There’s a great chapter in the book by Bill Adler about whether or not photography is an element. A lot of mainline critics look at that and try to come up with all these analyses and analogies for what they’re doing with their camera. It’s one of those things where over time, people will begin to see how all of this stuff is connected. They’ll see how Brian Cross’ photography is connected to a DJ Shadow video to Can’t Stop Won’t Stop to graphic design…There’s all these different linkages that we’re trying to show in Total Chaos.
When I interviewed Joe Conzo, I asked him about photography being an element of hip-hop, and he said, “Of course it is.” Is writing an element as well?
I don’t even think of it in terms of elements anymore. When Bambaataa and the pioneers defined the elements, that was to define the foundation. We’re now 34 years beyond that right now. It would be like trying to describe a 34 year-old by saying he’s in the 350th percentile of a growth chart for a 2 year-old. You’re measuring their size by terms that you would have used to describe somebody when they were a child. I don’t necessarily feel like it’s a useful debate to start talking about how many elements there are in hip-hop. Are there four, five or 9,562?
As an analytical tool, it’s much better to say, “Yo, here’s an entire generation that was influenced by the pioneers and those four elements and look how they applied the aesthetics of these elements to everything that they did.” Adam Mansbach might be writing about a Jewish family in the twentieth century, but the way he writes the story could be something he observed from mixology from Kool Herc or Bam. We’re dealing with the situation in which the genealogies have gone down for many generations and that’s where we’re at.

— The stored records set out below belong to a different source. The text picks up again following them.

(* ===== verification/HttpRequestRead.v ===== *)
(** * Reading back a request line

    A line of the usual form, written as a method, a URI and a version, is read
    by [ngx_http_parse_request_line] as exactly these. *)

From S2P Require Import Prelude HttpRequest HttpRequestSafe.

(** ** Parts of a line *)

Definition method_char (c : Z) : Prop := 65 <= c <= 90 \/ c = 95.

(** Any character of a URI but those that end it or are refused. *)
Definition uri_char (c : Z) : Prop := c <> NUL /\ c <> LF /\ c <> CR /\ c <> SP.

Definition digits (l : list Z) : Prop := Forall (fun c => 48 <= c <= 57) l.

Definition value (l : list Z) : Z := fold_left (fun a c => a * 10 + c - 48) l 0.

Definition request_text (name uri major minor : list Z) : list Z :=
  name ++ [SP] ++ uri ++ lit " HTTP/" ++ major ++ [DOT] ++ minor ++ [CR; LF].

(** The loop passes over [a] without coming to an end. *)
Definition runs (mem : list Z) (p : Z) (st : rl_state) (r : http_request) (a : list Z)
    (st' : rl_state) (r' : http_request) : Prop :=
  forall b, rl_loop mem (a ++ b) p st r = rl_loop mem b (p + zlen a) st' r'.

Lemma runs_app mem p st r a st1 r1 b st2 r2 :
  runs mem p st r a st1 r1 -> runs mem (p + zlen a) st1 r1 b st2 r2 ->
  runs mem p st r (a ++ b) st2 r2.
Proof.
  intros H1 H2 rest. rewrite <- app_assoc, H1, H2, zlen_app. f_equal. lia.
Qed.

Lemma runs_one mem p ch st r st' r' :
  rl_step mem p ch st r = Next st' r' -> runs mem p st r [ch] st' r'.
Proof. intros E b. cbn [app rl_loop]. by rewrite E. Qed.

Lemma runs_nil mem p st r : runs mem p st r [] st r.
Proof. intros b. cbn. rewrite zlen_nil. f_equal. lia. Qed.

Lemma runs_cons mem p ch a st r st1 r1 st2 r2 :
  rl_step mem p ch st r = Next st1 r1 -> runs mem (p + 1) st1 r1 a st2 r2 ->
  runs mem p st r (ch :: a) st2 r2.
Proof. intros E H. apply (runs_app mem p st r [ch] st1 r1 a); [by apply runs_one|done]. Qed.

Lemma method_char_test c : method_char c -> (((c <? 65) || (90 <? c)) && negb (c =? 95)) = false /\ (c =? SP) = false
  /\ (c =? CR) = false /\ (c =? LF) = false.
Proof. unfold method_char. intros H. zcases; done. Qed.

Lemma runs_method mem p r l : Forall method_char l -> runs mem p sw_method r l sw_method r.
Proof.
  intros Hl. revert p. induction Hl as [|c l Hc Hl IH]; intros p; [apply runs_nil|].
  destruct (method_char_test c Hc) as (E1 & E2 & _ & _).
  eapply runs_cons; [cbn; by rewrite E2, E1|apply IH].
Qed.

(** ** The URI *)

Definition in_uri (st : rl_state) : Prop :=
  st = sw_after_slash_in_uri \/ st = sw_check_uri \/ st = sw_uri.

(** What reading the URI leaves alone. *)
Definition same_outside (r r' : http_request) : Prop :=
  r'.(method) = r.(method) /\ r'.(request_start) = r.(request_start) /\ r'.(method_end) = r.(method_end) /\
  r'.(uri_start) = r.(uri_start) /\ r'.(http_protocol) = r.(http_protocol) /\
  r'.(request_end) = r.(request_end) /\ r'.(http_major) = r.(http_major) /\ r'.(http_minor) = r.(http_minor).

Lemma uri_step mem p c st r :
  uri_char c -> in_uri st ->
  exists st' r', rl_step mem p c st r = Next st' r' /\ in_uri st' /\ same_outside r r'.
Proof.
  intros (H1 & H2 & H3 & H4) Hst. apply Z.eqb_neq in H1, H2, H3, H4. unfold in_uri in *.
  destruct Hst as [-> | [-> | ->]]; cbn;
    unfold step_after_slash, step_check_uri, step_uri, uri_ends; rewrite ?H1, ?H2, ?H3, ?H4;
    repeat case_match; simplify_eq; do 2 eexists; (split; [done|]); (split; [tauto|done]).
Qed.

Lemma runs_uri mem l : forall p st r,
  Forall uri_char l -> in_uri st ->
  exists st' r', runs mem p st r l st' r' /\ in_uri st' /\ same_outside r r'.
Proof.
  induction l as [|c l IH]; intros p st r Hl Hst.
  { exists st, r. split; [apply runs_nil|]. split; [done|]. by split_and!. }
  apply Forall_cons in Hl as [Hc Hl]. destruct (uri_step mem p c st r Hc Hst) as (st1 & r1 & E & Hst1 & S1).
  destruct (IH (p + 1) st1 r1 Hl Hst1) as (st2 & r2 & Hr & Hst2 & S2).
  exists st2, r2. split; [by eapply runs_cons|]. split; [done|].
  unfold same_outside in *. destruct S1 as (? & ? & ? & ? & ? & ? & ? & ?), S2 as (? & ? & ? & ? & ? & ? & ? & ?).
  split_and!; congruence.
Qed.

(** The space after the URI and the name of the protocol. *)
Lemma runs_protocol mem p st r :
  in_uri st ->
  runs mem p st r (lit " HTTP/") sw_first_major_digit
    (set_http_protocol (Some (p + 1)) (set_uri_end (Some p) r)).
Proof.
  intros Hst. destruct Hst as [-> | [-> | ->]];
    do 5 (eapply runs_cons; [reflexivity|]); apply runs_one; reflexivity.
Qed.

(** ** Versions *)

Lemma is_decimal_digit c : 48 <= c <= 57 -> is_decimal c = true /\ (c =? DOT) = false /\
  (c =? CR) = false /\ (c =? LF) = false /\ (c =? SP) = false.
Proof. unfold is_decimal. intros H. zcases; done. Qed.

Lemma u16_step a c : u16 (u16 a * 10 + c - 48) = u16 (a * 10 + c - 48).
Proof.
  unfold u16. rewrite <- (Z.add_sub_assoc (a * 10)), <- (Z.add_sub_assoc (a mod 2 ^ 16 * 10)).
  rewrite Zplus_mod, Zmult_mod_idemp_l, <- Zplus_mod. done.
Qed.

Lemma runs_major mem l : forall p r a,
  digits l -> r.(http_major) = u16 a ->
  runs mem p sw_major_digit r l sw_major_digit
    (set_http_major (u16 (fold_left (fun a c => a * 10 + c - 48) l a)) r).
Proof.
  induction l as [|c l IH]; intros p r a Hl Ea.
  { cbn. rewrite <- Ea. destruct r. apply runs_nil. }
  apply Forall_cons in Hl as [Hc Hl]. destruct (is_decimal_digit c Hc) as (E1 & E2 & _).
  eapply runs_cons; [cbn; by rewrite E2, E1|]. rewrite Ea, u16_step. cbn [fold_left].
  apply (IH _ (set_http_major (u16 (a * 10 + c - 48)) r)); done.
Qed.

Lemma runs_minor mem l : forall p r a,
  digits l -> r.(http_minor) = u16 a ->
  runs mem p sw_minor_digit r l sw_minor_digit
    (set_http_minor (u16 (fold_left (fun a c => a * 10 + c - 48) l a)) r).
Proof.
  induction l as [|c l IH]; intros p r a Hl Ea.
  { cbn. rewrite <- Ea. destruct r. apply runs_nil. }
  apply Forall_cons in Hl as [Hc Hl]. destruct (is_decimal_digit c Hc) as (E1 & _ & E3 & E4 & E5).
  eapply runs_cons; [cbn; by rewrite E3, E4, E5, E1|]. rewrite Ea, u16_step. cbn [fold_left].
  apply (IH _ (set_http_minor (u16 (a * 10 + c - 48)) r)); done.
Qed.

(** ** The whole line *)

(** What is read of the line [name uri HTTP/major.minor]. *)
Record line_read (mem : list Z) (res : rl_result) (name uri major minor : list Z) : Prop := LineRead {
  lr_method : res.(rl_request).(method) = find_method http_methods name 1;
  lr_name : has res.(rl_request).(request_start) (fun m => has res.(rl_request).(method_end) (fun e =>
              sub mem m (e + 1) = name));
  lr_uri : has res.(rl_request).(uri_start) (fun us => has res.(rl_request).(uri_end) (fun ue =>
             sub mem us ue = uri));
  lr_protocol : has res.(rl_request).(http_protocol) (fun h => has res.(rl_request).(request_end) (fun re =>
             sub mem h re = lit "HTTP/" ++ major ++ [DOT] ++ minor));
  lr_version : res.(rl_request).(http_version) = u16 (value major) * 1000 + u16 (value minor);
  lr_pos : res.(rl_pos) = zlen mem;
  lr_code : res.(rl_code) =
    if (res.(rl_request).(http_version) =? 9) && negb (res.(rl_request).(method) =? 0x0002)
    then NGX_HTTP_PARSE_INVALID_09_METHOD else NGX_OK;
}.

Lemma runs_start mem m name r :
  method_char m -> Forall method_char name ->
  runs mem 0 sw_start r (m :: name) sw_method (set_request_start (Some 0) r).
Proof.
  intros Hm Hn. destruct (method_char_test m Hm) as (E1 & _ & E3 & E4).
  eapply runs_cons; [cbn; by rewrite E3, E4, E1|]. by apply runs_method.
Qed.

(** C34: a request line is read as it was written. For a method of capital
    letters and underscores, a URI that begins with a slash and holds no space,
    line end or NUL, and a version of decimal numbers, the first not starting
    with a zero, the parser takes the whole line, recognises the method by its
    name, and delimits method, URI and protocol exactly; the two numbers of the
    version are kept modulo 2^16, so that a version like 65537.0 is taken for
    1.0. *)
Theorem request_line_reads m name path d major minor :
  Forall method_char (m :: name) -> Forall uri_char path -> 49 <= d <= 57 -> digits major ->
  digits minor -> minor <> [] ->
  let mem := request_text (m :: name) (SLASH :: path) (d :: major) minor in
  line_read mem (ngx_http_parse_request_line mem 0 (zlen mem) sw_start new_request_line)
    (m :: name) (SLASH :: path) (d :: major) minor.
Proof.
  intros Hm Hp Hd Hmaj Hmin Hne mem. apply Forall_cons in Hm as [Hm Hname].
  unfold ngx_http_parse_request_line. rewrite sub_all.
  destruct minor as [|d2 minor]; [done|]. apply Forall_cons in Hmin as [Hd2 Hmin].
  set (n := zlen (m :: name)). set (u := zlen (SLASH :: path)).
  set (r1 := set_method (find_method http_methods (m :: name) 1)
               (set_method_end (Some (n - 1)) (set_request_start (Some 0) new_request_line))).
  set (r2 := set_uri_start (Some (n + 1)) r1).
  destruct (runs_uri mem path (n + 1 + 1) sw_after_slash_in_uri r2 Hp) as (st3 & r3 & R3 & Hst3 & S3); [by left|].
  set (r4 := set_http_protocol (Some (n + 1 + u + 1)) (set_uri_end (Some (n + 1 + u)) r3)).
  set (r5 := set_http_minor (u16 (value (d2 :: minor))) (set_http_major (u16 (value (d :: major))) r4)).
  assert (Hn : 0 <= n /\ 1 <= u).
  { subst n u. rewrite !zlen_cons. pose proof (zlen_nonneg name). pose proof (zlen_nonneg path). lia. }
  set (proto := lit "HTTP/" ++ (d :: major) ++ [DOT] ++ d2 :: minor).
  set (head := (m :: name) ++ [SP] ++ (SLASH :: path) ++ lit " HTTP/" ++ (d :: major) ++ [DOT] ++ d2 :: minor).
  assert (Emem : mem = head ++ [CR; LF]) by (unfold mem, head, request_text; by rewrite <- !app_assoc).
  assert (Lhead : zlen head = n + 1 + u + 1 + zlen proto).
  { unfold head, proto, n, u. autorewrite with ngx. lia. }
  assert (Ename : sub mem 0 n = m :: name) by (apply (sub_middle [] (m :: name))).
  assert (Euri : sub mem (n + 1) (n + 1 + u) = SLASH :: path).
  { unfold mem, request_text. rewrite (app_assoc (m :: name)). unfold n, u.
    replace (zlen (m :: name) + 1) with (zlen ((m :: name) ++ [SP])) by (autorewrite with ngx; lia).
    apply (sub_middle ((m :: name) ++ [SP]) (SLASH :: path)). }
  assert (Eproto : sub mem (n + 1 + u + 1) (zlen head) = proto).
  { rewrite Lhead, Emem.
    replace (n + 1 + u + 1) with (zlen ((m :: name) ++ [SP] ++ (SLASH :: path) ++ [SP]))
      by (unfold n, u; autorewrite with ngx; lia).
    rewrite <- (sub_middle ((m :: name) ++ [SP] ++ (SLASH :: path) ++ [SP]) proto [CR; LF]) at 2. f_equal.
    unfold head, proto. rewrite <- !app_assoc. done. }
  clearbody mem.
  assert (R : runs mem 0 sw_start new_request_line head sw_minor_digit r5).
  { eapply runs_app; [by apply runs_start|]. fold n. rewrite Z.add_0_l.
    eapply runs_app; [apply runs_one; cbn [rl_step]; rewrite Z.eqb_refl; cbn [request_start set_method_end set_request_start];
      rewrite Ename; reflexivity|]. change (zlen [SP]) with 1. fold r1.
    eapply runs_app; [eapply runs_cons; [reflexivity|]; exact R3|]. fold u.
    eapply runs_app; [by apply runs_protocol|]. fold r4. change (zlen (lit " HTTP/")) with 6.
    eapply runs_app.
    { eapply runs_cons; [cbn; rewrite (proj2 (Z.ltb_ge d 49)), (proj2 (Z.ltb_ge 57 d)) by lia; reflexivity|].
      apply (runs_major mem major _ _ (d - 48)); [done|]. cbn. unfold u16. rewrite Z.mod_small; lia. }
    eapply runs_app; [by apply runs_one|].
    eapply runs_cons; [cbn; rewrite (proj1 (is_decimal_digit d2 Hd2)); reflexivity|].
    match goal with |- runs _ ?p _ ?r _ _ _ =>
      refine (runs_minor mem minor p r (d2 - 48) _ _) end; [done|]. cbn. unfold u16. rewrite Z.mod_small; lia. }
  assert (E : rl_loop mem mem 0 sw_start new_request_line = rl_loop mem [CR; LF] (zlen head) sw_minor_digit r5).
  { transitivity (rl_loop mem (head ++ [CR; LF]) 0 sw_start new_request_line); [by rewrite <- Emem|]. apply R. }
  rewrite stored_same; rewrite E; [|by cbn; unfold rl_done; cbn; destruct (_ && _)].
  destruct S3 as (M1 & M2 & M3 & M4 & M5 & M6 & M7 & M8). cbn in M1, M2, M3, M4, M6.
  cbn [rl_loop rl_step Z.eqb Pos.eqb]. unfold rl_done. cbn [request_end set_request_end].
  constructor; cbn; rewrite ?M1, ?M2, ?M3, ?M4; cbn; try done.
  - by replace (n - 1 + 1) with n by lia.
  - change (sub mem (n + 1 + u + 1) (zlen head + 1 - 1) = proto).
    by replace (zlen head + 1 - 1) with (zlen head) by lia.
  - change (zlen head + 1 + 1 = zlen mem). rewrite Emem. autorewrite with ngx. lia.
Qed.

Lemma request_line_reads_witness :
  let mem := request_text (lit "GET") (lit "/a?b") (lit "65537") (lit "0") in
  line_read mem (ngx_http_parse_request_line mem 0 (zlen mem) sw_start new_request_line)
    (lit "GET") (lit "/a?b") (lit "65537") (lit "0") /\
  (ngx_http_parse_request_line mem 0 (zlen mem) sw_start new_request_line).(rl_request).(http_version) = 1000.
Proof.
  split; [|vm_compute; reflexivity].
  apply (request_line_reads 71 (lit "ET") (lit "a?b") 54 (lit "5537") (lit "0")).
  - rewrite !Forall_cons. unfold method_char. split_and!; try lia. done.
  - rewrite !Forall_cons. unfold uri_char. split_and!; done.
  - lia.
  - unfold digits. rewrite !Forall_cons. split_and!; try lia. done.
  - unfold digits. rewrite !Forall_cons. split_and!; try lia. done.
  - done.
Defined.
(** The last character of an escape sequence, or one in the path. *)
Lemma complex_step_inv merge st ch c st' c' :
  cu_inv merge st c -> c.(cu_out) <> [] -> complex_step merge st ch c = CuNext st' c' ->
  grown merge c st' c' /\ ch <> QUESTION.
Proof.
  intros Hinv Hne E.
  assert (Hpath : forall q ch' c1, cu_inv merge (InPath q) c1 -> c1.(cu_out) = c.(cu_out) ->
    path_step merge q ch' c1 = CuNext st' c' -> grown merge c st' c').
  { intros q ch' c1 H1 H2 H3. split; [|rewrite <- H2; apply (path_grows merge q ch' c1 st')].
    - apply (path_step_inv merge q ch' c1); [done|by rewrite H2|done].
    - by rewrite H2.
    - apply H1.
    - done. }
  assert (Hpush : forall q x, base_state st = q -> x <> SLASH -> x <> DOT -> CuNext (InPath sw_usual) (cu_push c x) = CuNext st' c' ->
    grown merge c st' c').
  { intros q x Hq Hs Hd [= <- <-]. split; [|split].
    - apply (push_usual merge q); try done. by subst q; destruct st.
    - cbn. by destruct (cu_out c).
    - cbn. rewrite length_app. cbn. lia. }
  destruct st as [q|q|q d]; cbn [complex_step] in E.
  - split; [by eapply Hpath|]. intros ->. by destruct q.
  - destruct (xdigit ch) eqn:Eh; [|done]. injection E as <- <-. split; [|by intros ->].
    split; [exact Hinv|]. split; [done|cbn; lia].
  - destruct (is_decimal ch) eqn:Ed.
    + split; [|by intros ->]. cbn zeta in E. set (x := u8 _) in E.
      destruct (Z.eqb_spec x PERCENT) as [Ex|_]; cbn [orb] in E; [apply (Hpush q x); try done; by rewrite Ex|].
      destruct (Z.eqb_spec x HASH) as [Ex|_]; cbn [orb] in E; [apply (Hpush q x); try done; by rewrite Ex|].
      destruct (x =? NUL); [done|]. by apply (Hpath q x c).
    + destruct (xdigit ch) eqn:Eh; [|done]. split; [|by intros ->]. cbn zeta in E. set (x := u8 _) in E.
      destruct (Z.eqb_spec x QUESTION) as [Ex|_]; [apply (Hpush q x); try done; by rewrite Ex|].
      apply (Hpath q x (if x =? PLUS then cu_set_plus c else c)); [by destruct (_ =? _)..|done].
Qed.

Lemma complex_stops_out merge st ch c c' :
  complex_step merge st ch c = CuArgs c' \/ complex_step merge st ch c = CuDone c' ->
  c'.(cu_out) = c.(cu_out) /\ c'.(cu_ext) = c.(cu_ext).
Proof.
  intros H. destruct st as [q|q|q d]; cbn in H;
    unfold path_step, common_step in H; repeat case_match; destruct H; simplify_eq; done.
Qed.

(** What holds of a path the parser returns. *)
Definition path_safe (merge : bool) (c : cu) : Prop :=
  head c.(cu_out) = Some SLASH /\ no_dot_segments c.(cu_out) /\
  (merge = true -> ~ occurs_in [SLASH; SLASH] c.(cu_out)) /\
  match c.(cu_ext) with Some e => 0 <= e <= zlen c.(cu_out) | None => True end.

Lemma inv_safe merge st c : cu_inv merge st c -> c.(cu_out) <> [] -> path_safe merge c.
Proof.
  intros (H1 & _ & H3 & H4 & H5) Hne. split; [by destruct H4|]. split; [done|]. split; [done|].
  unfold ext_inv in H3. destruct (cu_ext c); [by destruct H3|done].
Qed.

Lemma path_safe_ext merge c c' :
  c'.(cu_out) = c.(cu_out) -> c'.(cu_ext) = c.(cu_ext) -> path_safe merge c -> path_safe merge c'.
Proof. unfold path_safe. intros -> ->. done. Qed.

Lemma complex_loop_safe merge uri : forall st c res,
  cu_inv merge st c -> c.(cu_out) <> [] -> complex_loop merge st c uri = Some res ->
  path_safe merge res.(cr_cu) /\ zlen res.(cr_cu).(cu_out) <= zlen c.(cu_out) + zlen (before_question uri).
Proof.
  induction uri as [|ch uri IH]; intros st c res Hinv Hne; cbn [complex_loop before_question].
  { intros [= <-]. cbn. split; [by eapply inv_safe|]. rewrite zlen_nil. lia. }
  pose proof (inv_safe _ _ _ Hinv Hne) as Hsafe. pose proof (zlen_nonneg (before_question (ch :: uri))) as Hz.
  cbn [before_question] in Hz.
  destruct (complex_step merge st ch c) as [st' c'|c'|c'|] eqn:E; [|..|done].
  - destruct (complex_step_inv _ _ _ _ _ _ Hinv Hne E) as [(H1 & H2 & H3) Hq]. intros Hl.
    destruct (IH st' c' res H1 H2 Hl) as [H4 H5]. split; [done|].
    rewrite (proj2 (Z.eqb_neq _ _) Hq), zlen_cons. unfold zlen in *. lia.
  - destruct (complex_stops_out merge st ch c c' (or_introl E)) as [E1 E2]. intros [= <-].
    unfold complex_args. destruct (until_hash uri); cbn; rewrite E1; (split; [by eapply path_safe_ext|lia]).
  - destruct (complex_stops_out merge st ch c c' (or_intror E)) as [E1 E2]. intros [= <-]. cbn. rewrite E1.
    split; [by eapply path_safe_ext|lia].
Qed.

Lemma complex_start merge plus quoted rest :
  ngx_http_parse_complex_uri merge plus quoted (SLASH :: rest) =
    complex_loop merge (InPath sw_slash) (Cu [SLASH] None plus quoted) rest /\
  cu_inv merge (InPath sw_slash) (Cu [SLASH] None plus quoted).
Proof.
  split; [done|]. split; [split; intros ([|x [|y a]] & b & E); done|].
  split; [by exists []|]. split; [done|]. split; [by right|].
  intros _ ([|x [|y a]] & b & E); done.
Qed.

Lemma complex_safe merge plus quoted rest res :
  ngx_http_parse_complex_uri merge plus quoted (SLASH :: rest) = Some res ->
  path_safe merge res.(cr_cu) /\
  zlen res.(cr_cu).(cu_out) <= zlen (before_question (SLASH :: rest)).
Proof.
  destruct (complex_start merge plus quoted rest) as [-> Hinv]. intros H.
  destruct (complex_loop_safe merge rest _ _ res Hinv) as [H1 H2]; [done|done|].
  split; [done|]. change (before_question (SLASH :: rest)) with (SLASH :: before_question rest).
  rewrite zlen_cons. cbn in H2. change (zlen [SLASH]) with 1 in H2. lia.
Qed.

(** A decoded URI cannot lead out of the document root. For a URI that begins
    with a slash, whatever is escaped in it, the path that is returned begins
    with a slash, none of its segments but possibly the last is [.] or [..],
    with [merge_slashes] no slash follows another, the extension begins within
    it, and it is no longer than the part of the URI before its first question
    mark, which is what the buffer was allocated for. *)
Theorem complex_uri_safe merge plus quoted rest res :
  ngx_http_parse_complex_uri merge plus quoted (SLASH :: rest) = Some res ->
  path_safe merge res.(cr_cu) /\
  zlen res.(cr_cu).(cu_out) <= zlen (before_question (SLASH :: rest)).
Proof. apply complex_safe. Qed.

Lemma complex_uri_safe_witness :
  exists res, ngx_http_parse_complex_uri true false true (lit "/a/%2e%2E/b//c/./d.txt?x#y") = Some res /\
    path_safe true res.(cr_cu) /\ res.(cr_cu).(cu_out) = lit "/b/c/d.txt" /\
    complex_exten res.(cr_cu) = Some (lit "txt") /\ res.(cr_args) = Some (lit "x").
Proof.
  eexists. split; [vm_compute; reflexivity|].
  split; [|vm_compute; done].
  apply (complex_uri_safe true false true (lit "a/%2e%2E/b//c/./d.txt?x#y")). vm_compute. reflexivity.
Defined.

(** Dot segments and escape sequences at the very end are left as they are. A
    last segment [..] is not resolved, and an escape sequence cut off by the end
    of the URI is dropped without an error. *)
Theorem uri_end_unresolved :
  let out uri := (fun res => res.(cr_cu).(cu_out)) <$> ngx_http_parse_complex_uri true false false uri in
  out (lit "/a/b/..") = Some (lit "/a/b/..") /\ out (lit "/a/b/../") = Some (lit "/a/") /\
  out (lit "/a%4") = Some (lit "/a") /\ out (lit "/a%") = Some (lit "/a").
Proof. vm_compute. done. Qed.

And for Joe, Joe is somebody who didn’t begin as somebody down with Bambaataa asking for photography to be made a fifth element. He just started taking pictures. In the process of doing that, he created some of the most beautiful stuff we’ve seen in the past three or four decades and he provided a whole new language for people to understand hip-hop.
I was at this art class the other day over here in San Francisco and I asked them why they took a class on hip-hop instead of taking one on Italian futurism. They said they understood hip-hop and weren’t familiar with Italian futurism. I told them that was cool, but the reason I understand Italian futurism is because of hip-hop, because I found out graffiti writers were influenced by Italian futurism.
Hip-hop has shaped our views and we see everything through those eyes. In order to talk about the art form, we discuss it in relation to hip-hop. That’s what the pioneers left us beyond the fixed box of the four elements. What they left us is this whole entire way of viewing the world that affects how we understand politics to how we understand art. That’s what we have to give thanks to them for.
Do you think a banker or busdriver can take a hip-hop approach to their job?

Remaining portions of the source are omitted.